## What needs to be done
For the entries below, repeat exactly each line starting with the one that contains "Lemma verify_peer_adds fd" and going on through the one that contains "quiet_step. quiet_step. apply", and no others.

[Records shown Boundary: Start]

Lemma verify_executable_adds pid (pidfd : P) expected dev :
  adds (verify_executable pid pidfd expected dev) (fun r l =>
    match r with
    | Ok _ => exists content m, l = [Measured pid content m] /\ measured_as expected dev content m
    | Err _ => l = [] \/ exists content m, l = [Measured pid content m]
    end).
Proof.
  unfold verify_executable. apply adds_guard; [by left|intros _]. quiet_step; [by left|]. apply adds_guard; [by left|intros _].
  eapply (adds_bind _ _ _ (fun r l => match r with
    | Ok (d, m) => exists content, l = [Measured pid content m] /\ len content <= MAX_PEER_EXECUTABLE_BYTES /\ OneShot.sha256_hex content = Some d
    | Err _ => l = [] \/ exists content m, l = [Measured pid content m] end)).
  - unfold sha256_file_bounded_with_metadata.
    eapply (adds_bind _ _ _ (fun r l => match r with Ok (c, m) => l = [Measured pid c m] | Err _ => l = [] end)).
    + intros w r w'. pose proof (measured_event (HS:=HS) pid w) as He. unfold system, ask.
      destruct (peer_executable pid w) as [[[c m]|] w1]; intros [= <- <-]; eexists; eauto.
    + intros e l ->. by left.
    + intros [c m] l ->. apply adds_guard; [right; by eexists _, _|]. intros [_ Hl%Z.ltb_ge]%orb_false_iff.
      eapply quietly_then; [apply quietly_pure|right; by eexists _, _|]. intros d Hd%ok_or_ok. apply adds_ret.
      assert (take (Z.to_nat (MAX_PEER_EXECUTABLE_BYTES + 1)) c = c) as E.
      { apply take_ge. unfold len in Hl. rewrite length_take in Hl. unfold MAX_PEER_EXECUTABLE_BYTES in *. lia. }
      rewrite E in Hl, Hd. by exists c.
  - by intros e l.
  - intros [d m] l (c & -> & Hl & Hd). apply adds_guard; [right; by eexists _, _|]. intros Hpk.
    apply adds_guard; [right; by eexists _, _|]. intros Hne%negb_false_iff%bool_decide_eq_true. subst d.
    eapply adds_weaken; [apply require_live_quiet|]. intros [] l' [-> _]; [|right; by eexists _, _].
    exists c, m. split; [done|]. split_and!; [done..|]. intros d ->. unfold package_mismatch in Hpk.
    apply orb_false_iff in Hpk as [[[H1 H2]%orb_false_iff H3]%orb_false_iff H4].
    by apply negb_false_iff, Z.eqb_eq in H1, H2, H3, H4.
Qed.

Lemma verify_peer_adds fd uid gid label sha dev :
  adds (verify_peer fd uid gid label sha dev) (fun r l =>
    match r, sha with
    | Ok _, None => l = [] /\ admitted fd uid gid label
    | Ok _, Some expected => exists content m, l = [Measured (peer_pid (credentials_of fd)) content m] /\
        admitted fd uid gid label /\ measured_as expected dev content m
    | Err _, None => l = []
    | Err _, Some _ => l = [] \/ exists pid content m, l = [Measured pid content m]
    end).
Proof.
  set (R := fun r l => _). assert (forall e, R (Err e) []) as HE by (intros e; unfold R; destruct sha; by left + done).
  unfold verify_peer. eapply quietly_then; [apply quietly_ask; [silent_op|exact (credentials_fixed fd)]|done|]. intros c ->.
  apply adds_guard; [done|]. intros [Hu%negb_false_iff%Z.eqb_eq Hg%negb_false_iff%Z.eqb_eq]%orb_false_iff.
  apply adds_guard; [done|]. intros Hne%bool_decide_eq_false.
  eapply quietly_then; [apply quietly_ask; [silent_op|exact (label_fixed fd)]|done|]. intros lb ->.
  apply adds_guard; [done|]. intros Hlb%negb_false_iff%bool_decide_eq_true.
  quiet_step. quiet_step. apply adds_guard; [done|intros _].
  eapply quietly_then; [apply require_live_quiet|done|intros _ _]. destruct sha as [expected|]; [|by apply adds_ret].
  eapply adds_weaken; [apply verify_executable_adds|]. intros [u|e] l.
  - intros (ct & m & -> & Hm). by exists ct, m.
  - intros [-> | (ct & m & ->)]; [by left|right]. by eexists _, _, _.
Qed.
Lemma receive_packet_adds fd :
  adds (receive_packet fd) (fun r l =>
    match r with
    | Ok bytes => exists p, l = [Received fd p] /\ plain p /\ packet_bytes p = bytes
    | Err _ => l = [] \/ exists p, l = [Received fd p]
    end).
Proof.
  unfold receive_packet. eapply (adds_bind _ _ _ (fun r l => match r with Ok p => l = [Received fd p] | Err _ => l = [] end)).
  - intros w r w'. pose proof (received_event (HS:=HS) fd w) as He. unfold system, ask.
    destruct (receive fd w) as [[p|] w1]; intros [= <- <-]; eexists; eauto.
  - intros e l ->. by left.
  - intros p l ->. do 2 (apply adds_guard; [right; by eexists|intros ?]). apply adds_guard; [right; by eexists|].
    intros [Ht Hl%Z.ltb_ge]%orb_false_iff. apply adds_guard; [right; by eexists|]. intros Hne%bool_decide_eq_false.
    apply adds_ret. exists p. unfold plain, fits. split_and!; try done; revert Hne Hl. destruct (packet_bytes p) as [|b bs]; try done.
    intros _ Hl. rewrite len_cons. pose proof (len_nonneg bs). lia.
Qed.
Lemma send_packet_adds fd bytes :
  adds (send_packet fd bytes) (fun r l => match r with Ok _ => l = [Sent fd bytes] | Err _ => l = [] \/ l = [Sent fd bytes] end).
Proof.
  unfold send_packet. apply adds_guard; [by left|intros _].
  eapply (adds_bind _ _ _ (fun r l => match r with Ok _ => l = [Sent fd bytes] | Err _ => l = [] end)).
  - intros w r w'. pose proof (sent_event (HS:=HS) fd bytes w) as He. unfold system, ask.
    destruct (send fd bytes w) as [[p|] w1]; intros [= <- <-]; eexists; eauto.
  - intros e l ->. by left.
  - intros n l ->. apply adds_guard; [by right|intros _]. by apply adds_ret.
Qed.

(** The host as some look at it found it. *)
Definition seen (h : Host) : Prop := exists w w', host w = (h, w').
Definition replied (uid gid : Z) (label : list byte) (l : list (event F)) : Prop :=
  exists peer p h answer, l = [Received peer p; Sent peer answer] /\ admitted peer uid gid label /\ plain p /\
    seen h /\ refusal_for h (packet_bytes p) = Ok answer.
Definition served (uid gid : Z) (label : list byte) (r : result (failure TransportError) unit) (l : list (event F)) : Prop :=
  match r with
  | Ok _ => replied uid gid label l
  | Err _ => l = [] \/ (exists peer p, l = [Received peer p] /\ admitted peer uid gid label) \/ replied uid gid label l
  end.

Lemma quietly_host : quietly (total host) seen.
Proof.
  apply quietly_total; [silent_op|]. intros w h w' H. by exists w, w'.
Qed.
Lemma reject_queued_quiet (fd : F) : quietly (reject_queued_packet fd) (fun _ => True).
Proof.
  unfold reject_queued_packet. quiet_step. destruct a; [by apply adds_ret| |]; intros w r w' [= <- <-]; exists []; by rewrite app_nil_r.
Qed.
Lemma wait_quiet (fd : F) : quietly (wait_for_supervisor_request fd) (fun _ => True).
Proof. unfold wait_for_supervisor_request. quiet_step. apply adds_guard; [done|intros _]. by apply adds_ret. Qed.

Lemma reply_adds peer p uid gid label : admitted peer uid gid label -> plain p ->
  adds (let! _ := reject_queued_packet peer in
        let! h := total host in
        let! refusal := pure (refusal_for h (packet_bytes p)) in
        send_packet peer refusal) (fun r l => served uid gid label r ([Received peer p] ++ l)).
Proof.
  intros Ha Hp. assert (forall e, served uid gid label (Err e) [Received peer p]) as HE by (intros e; right; left; by exists peer, p).
  eapply quietly_then; [apply reject_queued_quiet|done|intros _ _].
  eapply quietly_then; [apply quietly_host|done|intros h Hh]. eapply quietly_then; [apply quietly_pure|done|intros answer Hr].
  eapply adds_weaken; [apply send_packet_adds|]. intros [u|e] l; [intros ->; by exists peer, p, h, answer|].
  intros [-> | ->]; [done|right; right]. by exists peer, p, h, answer.
Qed.
Lemma serve_peer_adds listener path uid gid label : adds (serve_peer listener path uid gid label) (served uid gid label).
Proof.
  unfold serve_peer. do 3 (quiet_step; [by left|]). rename a1 into peer.
  eapply adds_bind; [apply verify_peer_adds|intros e l ->; by left|]. intros _ l [-> Ha].
  eapply quietly_then; [apply wait_quiet|by left|intros _ _].
  eapply adds_bind; [apply receive_packet_adds| |].
  - intros e l [-> | (p & ->)]; [by left|right; left; by exists peer, p].
  - intros bytes l (p & -> & Hp & <-). by apply reply_adds.
Qed.
Lemma serve_adds path uid gid label : adds (serve_one_refusal path uid gid label) (served uid gid label).
Proof.
  unfold serve_one_refusal. quiet_step; [by left|]. destruct a as [euid egid].
  eapply quietly_then; [apply check_parent_quiet|by left|intros _ _]. quiet_step; [by left|]. apply adds_guard; [by left|intros _].
  quiet_step; [by left|]. rename a0 into listener.
  eapply (quietly_then _ _ _ (fun _ => True)); [|by left|].
  { unfold capture_guard. quiet_step. apply adds_guard; [done|intros _]. by apply adds_ret. }
  intros bound _ w r w'. destruct (serve_peer listener path uid gid label w) as [r1 w1] eqn:Es. intros [= <- <-].
  destruct (serve_peer_adds _ _ _ _ _ _ _ _ Es) as (l & He & Hl). exists l. split; [|done]. rewrite <- He. unfold drop_guard.
  pose proof (proj1 (proj2 (paths_silent (HS:=HS)) path) w1) as Hs. destruct (symlink_metadata path w1) as [[m|] w2]; [|done].
  destruct (_ && _); [|done]. pose proof (proj2 (proj2 (proj2 (proj2 (proj2 (paths_silent (HS:=HS)) path)))) w2) as Hr.
  cbn [snd] in *. congruence.
Qed.

(** What a client has done before, and when, it returns an answer. *)
Definition asked (uid gid : Z) (label : list byte) (expected : string) (dev : option Z) (request : list byte) (peer : F)
    (l : list (event F)) : Prop :=
  exists content m, l = [Measured (peer_pid (credentials_of peer)) content m; Sent peer request] /\
    admitted peer uid gid label /\ measured_as expected dev content m.
Definition exchanged (uid gid : Z) (label : list byte) (expected : string) (dev : option Z) (request : list byte)
    (r : result (failure TransportError) (list byte)) (l : list (event F)) : Prop :=
  match r with
  | Ok answer => exists peer p l1, asked uid gid label expected dev request peer l1 /\ l = l1 ++ [Received peer p] /\
      plain p /\ packet_bytes p = answer
  | Err _ => l = [] \/ (exists pid content m, l = [Measured pid content m]) \/
      exists peer l1 l2, asked uid gid label expected dev request peer l1 /\ l = l1 ++ l2 /\ (l2 = [] \/ exists p, l2 = [Received peer p])
  end.
Lemma exchange_adds path uid gid label expected dev request :
  adds (exchange_refusal path uid gid label expected dev request) (exchanged uid gid label expected dev request).
Proof.
  unfold exchange_refusal. eapply quietly_then; [apply check_parent_quiet|by left|intros _ _].
  eapply quietly_then; [apply check_socket_quiet|by left|intros _ _]. quiet_step; [by left|]. rename a into peer.
  eapply adds_bind; [apply verify_peer_adds| |].
  { intros e l [-> | Hm]; [by left|by right; left]. }
  intros _ l (content & m & -> & Ha & Hm). assert (forall l2, l2 = [] \/ (exists p, l2 = [Received peer p]) -> forall e,
    exchanged uid gid label expected dev request (Err e) ([Measured (peer_pid (credentials_of peer)) content m] ++ [Sent peer request] ++ l2)) as HS'.
  { intros l2 H2 e. right; right. exists peer, [Measured (peer_pid (credentials_of peer)) content m; Sent peer request], l2.
    split; [by exists content, m|done]. }
  eapply adds_bind; [apply send_packet_adds| |].
  { intros e l [-> | ->]; [right; left; by eexists _, _, _|]. apply (HS' []). by left. }
  intros _ l ->. eapply adds_weaken; [apply receive_packet_adds|]. intros [bytes|e] l.
  - intros (p & -> & Hp & Hb). exists peer, p, [Measured (peer_pid (credentials_of peer)) content m; Sent peer request].
    split; [by exists content, m|done].
  - intros H2. by apply HS'.
Qed.
End peers.
End Peers.
Import Peers.

(** Whatever the system does, the helper answers at most once and only a peer that
    connected with the expected user, group and security label, after one whole packet
    without descriptors or other ancillary data, and with nothing but the refusal of
    that packet; and a client sends its request only to such a peer, whose executable
    it has measured to be the expected one (of the expected package), and returns what
    that peer sent as one whole packet. *)
Theorem exchange_sound {F P W : Type} `{HS : Sockets F P W} (events : W -> list (event F)) (credentials_of : F -> Credentials)
    (label_of : F -> list byte) (HL : SocketLaws F P W events credentials_of label_of) path uid gid label expected dev request w :
  (forall r w', serve_one_refusal path uid gid label w = (r, w') ->
    exists l, events w' = events w ++ l /\ served credentials_of label_of uid gid label r l) /\
  (forall r w', exchange_refusal path uid gid label expected dev request w = (r, w') ->
    exists l, events w' = events w ++ l /\ exchanged credentials_of label_of uid gid label expected dev request r l).
Proof.
  split; intros r w' H.
  - exact (serve_adds events credentials_of label_of path uid gid label w r w' H).
  - exact (exchange_adds events credentials_of label_of path uid gid label expected dev request w r w' H).
Qed.

Module Local.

[Records shown Boundary: End]

## Worked solution
Lemma verify_peer_adds fd uid gid label sha dev :
  adds (verify_peer fd uid gid label sha dev) (fun r l =>
    match r, sha with
    | Ok _, None => l = [] /\ admitted fd uid gid label
    | Ok _, Some expected => exists content m, l = [Measured (peer_pid (credentials_of fd)) content m] /\
        admitted fd uid gid label /\ measured_as expected dev content m
    | Err _, None => l = []
    | Err _, Some _ => l = [] \/ exists pid content m, l = [Measured pid content m]
    end).
Proof.
  set (R := fun r l => _). assert (forall e, R (Err e) []) as HE by (intros e; unfold R; destruct sha; by left + done).
  unfold verify_peer. eapply quietly_then; [apply quietly_ask; [silent_op|exact (credentials_fixed fd)]|done|]. intros c ->.
  apply adds_guard; [done|]. intros [Hu%negb_false_iff%Z.eqb_eq Hg%negb_false_iff%Z.eqb_eq]%orb_false_iff.
  apply adds_guard; [done|]. intros Hne%bool_decide_eq_false.
  eapply quietly_then; [apply quietly_ask; [silent_op|exact (label_fixed fd)]|done|]. intros lb ->.
  apply adds_guard; [done|]. intros Hlb%negb_false_iff%bool_decide_eq_true.
  quiet_step. quiet_step. apply adds_guard; [done|intros _].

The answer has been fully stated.